[Opening DATA EXTRACTS section]
(* ===== verification/FlowSchedulerTheorems.v ===== *)
(** What the choices of the schedulers mean: round robin serves every writer
    in turn, high priority never passes over a more urgent queue, and a
    reservation is charged to the writer that sends, within its budget. *)

From Stdlib Require Import ZArith Lia ZifyBool Sorting.Sorted.
From stdpp Require Import base numbers option functions sets list.
From S2P Require Import Prelude SequenceNumber Guid CacheChange FlowQueue FlowScheduler FlowSchedulerLaws.

Local Open Scope Z_scope.

(** ** Round robin *)

(** One sample chosen and delivered. *)
Definition rr_serve (s : Store) (sc : RoundRobinSchedule) :
    option (option Node * RoundRobinSchedule) :=
  '(n, sc) ← rr_get_next sc s;
  match n with
  | None => Some (None, sc)
  | Some n => sc ← rr_set_next_writer sc; Some (Some n, sc)
  end.

(** The samples chosen over a sequence of states of the queues. *)
Fixpoint rr_serves (ss : list Store) (sc : RoundRobinSchedule) : option (list (option Node)) :=
  match ss with
  | [] => Some []
  | s :: ss =>
      '(n, sc) ← rr_serve s sc;
      ns ← rr_serves ss sc;
      Some (n :: ns)
  end.

Lemma rr_at_at sc sc' a j k :
  rr_writers sc' = rr_writers sc → rr_at sc' (rr_at sc a j) k = rr_at sc a (j + k).
Proof.
  intros Hws. unfold rr_at. rewrite Hws, Nat.Div0.add_mod_idemp_l. f_equal. lia.
Qed.

(** Serving one sample: the waiting writer is served, or comes closer. *)
Lemma rr_serve_spec s Q sc d w :
  represents s Q → (rr_next sc < length (rr_writers sc))%nat →
  (d < length (rr_writers sc))%nat → rr_writers sc !! rr_at sc (rr_next sc) d = Some w →
  is_Some (next_sample w Q) →
  ∃ n sc', rr_serve s sc = Some (n, sc') ∧ rr_writers sc' = rr_writers sc ∧
    (rr_next sc' < length (rr_writers sc'))%nat ∧
    (n = queue_get_next_change w s ∨
     ∃ d', (d' < d)%nat ∧ rr_writers sc' !! rr_at sc' (rr_next sc') d' = Some w).
Proof.
  intros HR Hlt Hd Hw [c Hc]. unfold rr_serve.
  destruct (rr_get_next_spec s Q sc HR (λ _, Hlt)) as (r&sc1&->&Hws1&Hr).
  cbn [mbind option_bind]. destruct r as [c'|]; simpl.
  - destruct Hr as (j&w'&Hj&Hn1&Hw'&Hc'&Hbefore).
    assert (rr_next sc1 < length (rr_writers sc1))%nat as Hlt1.
    { rewrite Hws1, Hn1. apply Nat.mod_upper_bound. lia. }
    destruct (rr_next_spec sc1 Hlt1) as (sc2&->&Hws2&Hlt2&Hn2). cbn [mbind option_bind].
    exists (Some (Change c')), sc2. split; [done|]. split; [by rewrite Hws2|].
    split; [by rewrite Hws2|].
    destruct (decide (j = d)) as [->|Hjd].
    { left. assert (w' = w) as -> by congruence.
      by rewrite (queue_get_next_change_spec s Q w HR), Hc'. }
    right. destruct (decide (d < j)%nat) as [Hdj|].
    { specialize (Hbefore d w Hdj Hw). congruence. }
    exists (d - j - 1)%nat. split; [lia|].
    assert (rr_next sc2 = rr_at sc (rr_next sc) (j + 1)) as ->.
    { rewrite Hn2, Hn1, Hws1. unfold rr_at. rewrite rr_step_mod by lia. f_equal. lia. }
    rewrite rr_at_at by (by rewrite Hws2). rewrite Hws2, Hws1.
    replace (j + 1 + (d - j - 1))%nat with d by lia. done.
  - destruct Hr as [_ Hr]. specialize (Hr w). rewrite Hr in Hc; [done|].
    by eapply list_elem_of_lookup_2.
Qed.

Lemma rr_serves_spec ss : ∀ sc d w,
  (rr_next sc < length (rr_writers sc))%nat →
  (∀ s, s ∈ ss → ∃ Q, represents s Q ∧ is_Some (next_sample w Q)) →
  (d < length (rr_writers sc))%nat → (d < length ss)%nat →
  rr_writers sc !! rr_at sc (rr_next sc) d = Some w →
  ∀ ns, rr_serves ss sc = Some ns →
  ∃ i s, ss !! i = Some s ∧ ns !! i = Some (queue_get_next_change w s).
Proof.
  induction ss as [|s ss IH]; intros sc d w Hlt Hss Hd Hlen Hw ns; simpl in *; [lia|].
  destruct (Hss s) as (Q&HR&Hp); [apply list_elem_of_here|].
  destruct (rr_serve_spec s Q sc d w HR Hlt Hd Hw Hp) as (n&sc'&->&Hws&Hlt'&Hn).
  cbn [mbind option_bind]. destruct (rr_serves ss sc') as [ns'|] eqn:Hrest; [|done].
  intros [= <-]. destruct Hn as [->|(d'&Hd'&Hw')]; [by exists 0%nat, s|].
  edestruct (IH sc' d' w) as (i&s'&?&?); try done; [|rewrite Hws; lia|lia|].
  - intros s' Hs'. apply Hss. by apply list_elem_of_further.
  - by exists (Datatypes.S i), s'.
Qed.

Lemma rr_serves_total ss : ∀ sc,
  (rr_writers sc ≠ [] → (rr_next sc < length (rr_writers sc))%nat) →
  (∀ s, s ∈ ss → ∃ Q, represents s Q) → ∃ ns, rr_serves ss sc = Some ns.
Proof.
  induction ss as [|s ss IH]; intros sc Hlt Hss; simpl; [by exists []|].
  destruct (Hss s) as (Q&HR); [apply list_elem_of_here|].
  assert (∃ n sc', rr_serve s sc = Some (n, sc') ∧
    (rr_writers sc' ≠ [] → (rr_next sc' < length (rr_writers sc'))%nat)) as (n&sc'&->&Hlt').
  { unfold rr_serve. destruct (rr_get_next_spec s Q sc HR Hlt) as (r&sc1&->&Hws1&Hr).
    cbn [mbind option_bind]. destruct r as [c|]; simpl.
    - destruct Hr as (j&w&Hj&Hn1&_).
      assert (rr_next sc1 < length (rr_writers sc1))%nat as Hlt1.
      { rewrite Hws1, Hn1. apply Nat.mod_upper_bound. lia. }
      destruct (rr_next_spec sc1 Hlt1) as (sc2&->&Hws2&Hlt2&_). cbn [mbind option_bind].
      exists (Some (Change c)), sc2. split; [done|]. by rewrite Hws2.
    - exists None, sc1. split; [done|]. destruct Hr as [-> _]. by rewrite Hws1. }
  cbn [mbind option_bind].
  destruct (IH sc' Hlt') as [ns ->]; [intros; by apply Hss, list_elem_of_further|].
  by exists (n :: ns).
Qed.

(** C33. Round robin is fair: however the queues change between two choices, a
    writer that always has a sample waiting is served at least once in as many
    consecutive deliveries as there are writers. *)
Theorem round_robin_bounded_wait sc ws w ss :
  rr_inv sc ws → w ∈ ws → length ss = length (rr_writers sc) →
  (∀ s, s ∈ ss → ∃ Q, represents s Q ∧ is_Some (next_sample w Q)) →
  ∃ ns i s, rr_serves ss sc = Some ns ∧ ss !! i = Some s ∧
    ns !! i = Some (queue_get_next_change w s).
Proof.
  intros (Hnd&Hin&Hn) Hw Hlen Hss. apply Hin in Hw.
  assert (rr_next sc < length (rr_writers sc))%nat as Hlt.
  { apply Hn. intros Hx. rewrite Hx in Hw. by apply elem_of_nil in Hw. }
  destruct (rr_serves_total ss sc Hn) as [ns Hns].
  { intros s Hs. destruct (Hss s Hs) as (Q&?&_). by exists Q. }
  destruct (rr_at_onto sc (rr_next sc) w Hw Hlt) as (d&Hd&Hd').
  edestruct (rr_serves_spec ss sc d w) as (i&s&?&?); try done; [lia|].
  by exists ns, i, s.
Qed.

(** A store with one new sample waiting in queue [q]. *)
Definition example_store (q : Z) (c : nat) : Store :=
  default empty_store (list_add_change (mkListId q NewOnes) c empty_store).

Lemma example_store_rep q c :
  represents (example_store q c) (<[mkListId q NewOnes:=[c]]> (λ _, [])).
Proof.
  destruct (list_add_change_spec _ _ rep_empty (mkListId q NewOnes) c) as (s&Hs&HR).
  unfold example_store. by rewrite Hs.
Qed.

Lemma round_robin_bounded_wait_witness :
  ∃ ns i s, rr_serves [example_store 3 30; example_store 3 31; example_store 3 32]
      (mkRoundRobin [1; 2; 3] 0) = Some ns ∧
    [example_store 3 30; example_store 3 31; example_store 3 32] !! i = Some s ∧
    ns !! i = Some (queue_get_next_change 3 s).
Proof.
  apply (round_robin_bounded_wait _ [1; 2; 3]).
  - split; [apply (bool_decide_eq_true_1 (NoDup [1; 2; 3])); by vm_compute|].
    split; [done|]. simpl. lia.
  - apply (bool_decide_eq_true_1 (3 ∈ [1; 2; 3])). by vm_compute.
  - done.
  - intros s Hs. repeat (apply elem_of_cons in Hs as [->|Hs]); [..|by apply elem_of_nil in Hs].
    all: eexists; split; [apply example_store_rep|by eexists].
Defined.

(** ** High priority *)

(** The high priority scheduler takes a sample of the most urgent queue
    that has one: every queue of a lower number is empty, whatever its writers
    asked for; priorities outside of [-10, 10] and texts that are no numbers
    count as 10. *)
Lemma high_priority_first sc ws s Q c :
  hp_inv sc ws → represents s Q → hp_get_next (hp_queues sc) s = Some (Change c) →
  (∃ q, q ∈ hp_queues sc ∧ next_sample q Q = Some c ∧
     ∀ q', q' ∈ hp_queues sc → q' < q → next_sample q' Q = None) ∧
  ∀ w, -10 ≤ writer_priority w ≤ 10.
Proof.
  intros (_&_&Hs) HR Hc. split.
  - destruct (hp_get_next_spec s Q (hp_queues sc) HR) as (r&Heq&Hr).
    rewrite Hc in Heq. destruct r as [c'|]; [|done]. simplify_eq/=.
    destruct Hr as (qs1&q&qs2&Hqs&Hq&Hbefore). exists q.
    split; [rewrite Hqs; apply elem_of_app; right; apply list_elem_of_here|]. split; [done|].
    intros q' Hq' Hlt. rewrite Hqs in Hq', Hs.
    apply elem_of_app in Hq' as [?|Hq']; [by apply Hbefore|].
    apply elem_of_cons in Hq' as [->|Hq']; [lia|]. exfalso.
    assert (StronglySorted Z.lt (q :: qs2)) as [_ Hall]%StronglySorted_inv.
    { clear -Hs. induction qs1; [done|]. by apply StronglySorted_inv in Hs as [? _]; auto. }
    rewrite list.Forall_forall in Hall. specialize (Hall q' Hq'). lia.
  - intros w. unfold writer_priority. destruct (fw_priority w) as [text|]; [|lia].
    destruct (strtol text) as [v|]; [|lia]. case_match; lia.
Qed.

(** ** Priority with reservation *)

(** C34. When nothing is left over from an earlier choice, a delivery is charged
    to the writer whose sample was chosen, if its reservation covers the
    sample, and its budget is still not used up; otherwise no reservation
    covers the next sample of its writer, the sample is the first one in the
    order of priorities and registration, and nobody is charged. *)
Theorem reservation_charges_sender sample sc ws s Q c sc' :
  pr_inv sc ws → represents s Q → writer_being_processed_ sc = None →
  pr_get_next sample sc s = Some (Some (Change c), sc') →
  (∃ w e, next_sample w Q = Some c ∧ assoc w (pr_writers sc) = Some e ∧
     let used := u32 (rs_used e + size_to_check (sample c)) in
     used < rs_bytes e ∧
     assoc w (pr_writers (pr_work_done sc')) =
       Some (mkReservation (rs_priority e) (rs_bytes e) used) ∧
     ∀ w', w' ≠ w → assoc w' (pr_writers (pr_work_done sc')) = assoc w' (pr_writers sc)) ∨
  (first_pending Q (pr_order sc) = Some c ∧ pr_work_done sc' = sc ∧
   ∀ w c' e, w ∈ ws → next_sample w Q = Some c' → assoc w (pr_writers sc) = Some e →
     ¬ covers e (size_to_check (sample c'))).
Proof.
  intros Hinv HR Hnone Hget.
  destruct (pr_get_next_spec sample sc ws s Q Hinv HR) as (r&sc1&Heq&Hws&Hps&_&Hr).
  rewrite Hget in Heq. injection Heq as Hc <-. destruct r as [c1|]; [|done].
  injection Hc as <-.
  destruct Hr as [(ws1&w&ws2&c'&e&_&[= <-]&Hn&He&Hcov&_&Hwbp&Hsize)|(Hf&->&Hr)].
  - left. exists w, e. split; [done|]. split; [done|]. cbn zeta. unfold covers in Hcov.
    split; [lia|]. unfold pr_work_done. rewrite Hwbp. simpl. rewrite Hsize, Hws. split.
    + by rewrite assoc_set_used, He, Z.eqb_refl.
    + intros w' Hw'. rewrite assoc_set_used. destruct (Z.eqb_spec w' w); [done|].
      by destruct (assoc w' (pr_writers sc)).
  - right. split; [done|]. split; [|done]. unfold pr_work_done. by rewrite Hnone.
Qed.

Definition example_sample : nat → CacheChange_t := λ _,
  {| cc_kind := ALIVE; writerGUID := c_Guid_Unknown; instanceHandle := None;
     sequenceNumber := SeqNum 0 1; serializedPayload := Payload 1 100 [] false;
     inline_qos := pl_default; sourceTimestamp := Time.time_zero; vendor_id := [];
     fragment_size_ := 0; fragment_count_ := 0; first_missing_fragment_ := 0 |}.

Definition no_reservations (limit : Z) : PriorityReservationSchedule :=
  mkPriorityReservation [] [] limit None 0.

Lemma no_reservations_inv limit : pr_inv (no_reservations limit) [].
Proof.
  split; simpl; try done; [|constructor].
  intros w. rewrite elem_of_nil. split; [by intros [??]|done].
Qed.

(** The writer 1 has priority 0 and half of the bandwidth, the writer 2 the
    default priority and no reservation. *)
Definition example_writer1 : FlowWriter := mkFlowWriter 1 (Some [48]) (Some [53; 48]).
Definition example_writer2 : FlowWriter := mkFlowWriter 2 None None.

Definition example_reservations : PriorityReservationSchedule :=
  (pr_register example_writer1 (no_reservations 1000) empty_store).1.

Lemma reservation_charges_sender_witness :
  let Q := <[mkListId 1 NewOnes:=[7%nat]]> (λ _, []) in
  ∃ sc', pr_get_next example_sample example_reservations (example_store 1 7) =
           Some (Some (Change 7), sc') ∧
  ((∃ w e, next_sample w Q = Some 7%nat ∧ assoc w (pr_writers example_reservations) = Some e ∧
     let used := u32 (rs_used e + size_to_check (example_sample 7)) in
     used < rs_bytes e ∧
     assoc w (pr_writers (pr_work_done sc')) =
       Some (mkReservation (rs_priority e) (rs_bytes e) used) ∧
     ∀ w', w' ≠ w → assoc w' (pr_writers (pr_work_done sc')) =
       assoc w' (pr_writers example_reservations)) ∨
   (first_pending Q (pr_order example_reservations) = Some 7%nat ∧
    pr_work_done sc' = example_reservations ∧
    ∀ w c' e, w ∈ [1] → next_sample w Q = Some c' →
      assoc w (pr_writers example_reservations) = Some e →
      ¬ covers e (size_to_check (example_sample c')))).
Proof.
  intros Q. eexists. split; [by vm_compute|].
  eapply (reservation_charges_sender _ _ _ (example_store 1 7)); [..|by vm_compute].
  - apply (pr_register_inv example_writer1 _ []); [apply no_reservations_inv|apply not_elem_of_nil].
  - apply example_store_rep.
  - done.
Defined.

(** The reservation in bytes is the configured share of the limit as long
    as limit times percentage fits 32 bits; above that the product wraps: with
    a limit of 42949673 bytes or more, a writer that reserves the whole
    bandwidth gets less than the limit. *)
Theorem reservation_bytes_wraps :
  (∀ limit share, 0 ≤ limit → 0 ≤ share → limit * share < 2 ^ 32 →
     reservation_bytes limit share = limit * share / 100) ∧
  (∀ limit, 42949672 < limit → reservation_bytes limit 100 < limit) ∧
  reservation_bytes 100000000 50 = 7050327.
Proof.
  split; [|split].
  - intros limit share ???. unfold reservation_bytes. destruct (Z.eqb_spec limit 0) as [->|]; [done|].
    rewrite u32_small; [done|]. split; [nia|done].
  - intros limit Hl. unfold reservation_bytes. destruct (Z.eqb_spec limit 0); [lia|].
    pose proof (u32_range (limit * 100)) as [_ Hu].
    assert (u32 (limit * 100) / 100 ≤ (2 ^ 32 - 1) / 100) by (apply Z.div_le_mono; lia).
    change ((2 ^ 32 - 1) / 100) with 42949672 in *. lia.
  - by vm_compute.
Qed.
[Closing DATA EXTRACTS section]
Return, with no change at all, every line in the entries above from the line containing "Fixpoint rr_serves (ss" through the line containing "(d < length (rr_writers sc))%nat → rr_writers".

Fixpoint rr_serves (ss : list Store) (sc : RoundRobinSchedule) : option (list (option Node)) :=
  match ss with
  | [] => Some []
  | s :: ss =>
      '(n, sc) ← rr_serve s sc;
      ns ← rr_serves ss sc;
      Some (n :: ns)
  end.

Lemma rr_at_at sc sc' a j k :
  rr_writers sc' = rr_writers sc → rr_at sc' (rr_at sc a j) k = rr_at sc a (j + k).
Proof.
  intros Hws. unfold rr_at. rewrite Hws, Nat.Div0.add_mod_idemp_l. f_equal. lia.
Qed.

(** Serving one sample: the waiting writer is served, or comes closer. *)
Lemma rr_serve_spec s Q sc d w :
  represents s Q → (rr_next sc < length (rr_writers sc))%nat →
  (d < length (rr_writers sc))%nat → rr_writers sc !! rr_at sc (rr_next sc) d = Some w →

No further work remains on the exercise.